SOURCE INFORMATION>
(** [GPCData(X, Y, XLabel, YLabel)].  That [X] and [Y] are two-dimensional
    numpy arrays is in their type. *)
Definition __init__ (X Y : ndarray) (XLabel YLabel : pyval) : result GPCData :=
  if negb (shape1 Y =? 1)%nat then Raise (AssertionError "Y must be a vector")
  else if negb (shape0 Y =? shape0 X)%nat
  then Raise (AssertionError "X and Y must contain the same number of entries")
  else
    let xl :=
      match as_list_or_tuple XLabel with
      | Some l =>
          if (length l =? shape1 X)%nat then l
          else map default_XLabel (seq 0 (shape1 X))
      | None => map default_XLabel (seq 0 (shape1 X))
      end in
    let yl :=
      match as_list_or_tuple YLabel with
      | Some l => if (length l =? 2)%nat then YLabel else default_YLabel
      | None => default_YLabel
      end in
    Ok (mk_GPCData X Y xl yl None None None None).

Definition getNum (self : GPCData) : nat := shape0 (X self).

Definition getDim (self : GPCData) : nat := shape1 (X self).

(** [range(self.getDim())] when [dims] is [None]. *)
Definition dims_or_all (dims : option (list Z)) (self : GPCData) : list Z :=
  match dims with
  | None => map Z.of_nat (seq 0 (getDim self))
  | Some d => d
  end.

(** [X.max(axis=0, keepdims=True) - X.min(axis=0, keepdims=True)] *)
Definition compute_xranges (X : ndarray) : result (list Z) :=
  bind (reduce_axis0 Z.max X) (fun mx =>
  bind (reduce_axis0 Z.min X) (fun mn =>
  Ok (map2 (fun a b => wrap (dtype X) (a - b)) mx mn))).

Definition inputRange (dims : option (list Z)) : M (list Z) := fun self =>
  let dims := dims_or_all dims self in
  match xranges self with
  | None =>
      match compute_xranges (X self) with
      | Raise e => (Raise e, self)
      | Ok v => (take v dims, set_xranges v self)
      end
  | Some v => (take v dims, self)
  end.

TASK ITEM>
Copy out each entry once more, character for character.

RESULT OF THIS EXERCISE>
(** [GPCData(X, Y, XLabel, YLabel)].  That [X] and [Y] are two-dimensional
    numpy arrays is in their type. *)
Definition __init__ (X Y : ndarray) (XLabel YLabel : pyval) : result GPCData :=
  if negb (shape1 Y =? 1)%nat then Raise (AssertionError "Y must be a vector")
  else if negb (shape0 Y =? shape0 X)%nat
  then Raise (AssertionError "X and Y must contain the same number of entries")
  else
    let xl :=
      match as_list_or_tuple XLabel with
      | Some l =>
          if (length l =? shape1 X)%nat then l
          else map default_XLabel (seq 0 (shape1 X))
      | None => map default_XLabel (seq 0 (shape1 X))
      end in
    let yl :=
      match as_list_or_tuple YLabel with
      | Some l => if (length l =? 2)%nat then YLabel else default_YLabel
      | None => default_YLabel
      end in
    Ok (mk_GPCData X Y xl yl None None None None).

Definition getNum (self : GPCData) : nat := shape0 (X self).

Definition getDim (self : GPCData) : nat := shape1 (X self).

(** [range(self.getDim())] when [dims] is [None]. *)
Definition dims_or_all (dims : option (list Z)) (self : GPCData) : list Z :=
  match dims with
  | None => map Z.of_nat (seq 0 (getDim self))
  | Some d => d
  end.

(** [X.max(axis=0, keepdims=True) - X.min(axis=0, keepdims=True)] *)
Definition compute_xranges (X : ndarray) : result (list Z) :=
  bind (reduce_axis0 Z.max X) (fun mx =>
  bind (reduce_axis0 Z.min X) (fun mn =>
  Ok (map2 (fun a b => wrap (dtype X) (a - b)) mx mn))).

Definition inputRange (dims : option (list Z)) : M (list Z) := fun self =>
  let dims := dims_or_all dims self in
  match xranges self with
  | None =>
      match compute_xranges (X self) with
      | Raise e => (Raise e, self)
      | Ok v => (take v dims, set_xranges v self)
      end
  | Some v => (take v dims, self)
  end.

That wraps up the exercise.